Section 17703.04(a) is one of many bizarre provisions in California’s new Revised Uniform Limited Liability Company Act:
(a) All of the following apply to debts, obligations, or other liabilities of a limited liability company, whether arising in contract, tort, or otherwise:
(1) They are solely the debts, obligations, or other liabilities of the limited liability company to which the debts, obligations, or other liabilities relate.
(2) They do not become the debts, obligations, or other liabilities of a member or manager solely by reason of the member acting as a member or manager acting as a manager for the limited liability company.
What exactly is the legislature saying here? It might just be a truism – the liabilities of an LLC are the liabilities of the LLC to which the liabilities relate. If that is all that is intended, then the statute is pointless, jejune and harmless.

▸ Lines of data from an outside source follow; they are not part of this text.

(* ===== verification/IpcApi.v ===== *)
(** ipc/ipc_api.c on top of Ipc: stopping and starting the other processors, and the memory that
    ipc_initialize and ipc_state_init lay out.

    A stop sends the message [stop_cpu_handler] to all other processors; each of them serves
    its queue in a loop until the context says that it may go on. The model adds the contexts,
    the lock of start and stop, and the place of each processor in execute_stop and execute_start
    to the processors of Ipc; the handler of a stop returns only when its loop ends. *)

From stdpp Require Import functions.
From S2P Require Import Prelude VmmDefs Lock Dlist ArrayList Ipc IpcSpec.

(** * Data *)

Definition INVALID_GUEST_ID : Z := 65535.
Definition STOP_ALL_CONTEXT_ID : Z := INVALID_GUEST_ID.

(** is_destination_fn with its argument: [all_cpus], or [is_cpu_running_guest] of a guest. *)
Inductive is_destination_fn := all_cpus | is_cpu_running_guest (guest_id : Z).

Record STOP_CPU_CONTEXT := mk_stop {
  stop : bool;
  timestamp : Z;
  current_timestamp : Z;
  num_stopped_cpus : Z;
  on_start_handler : Z;
  on_start_handler_arg : Z;
  is_destination : option is_destination_fn;
  guest_id : Z }.

(** A context after vmm_zeromem, with its guest. *)
Definition zero_context (guest_id : Z) : STOP_CPU_CONTEXT := mk_stop false 0 0 0 0 0 None guest_id.

Inductive api_place := ApiOutside | InStop (context : Z) | InStart (context : Z).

But that interpretation ignores the word “solely”. So, it seems that the legislature is saying that the liabilities of an LLC are solely the liabilities of the LLC to which the liabilities relate. If this is what the legislature is saying, then the statute is truly preposterous. There are many situations in which an LLC may incur liabilities that are not solely their own. For example, an LLC might co-sign a promissory note or a contract. An LLC might also incur joint liability in tort.
The point of the statute appears to be that members and managers as such aren’t liable for an LLC’s debts, obligations or other liabilities, but that is covered by Subdivision (2). What does Subdivision (1) add and why didn’t the legislature just say that directly?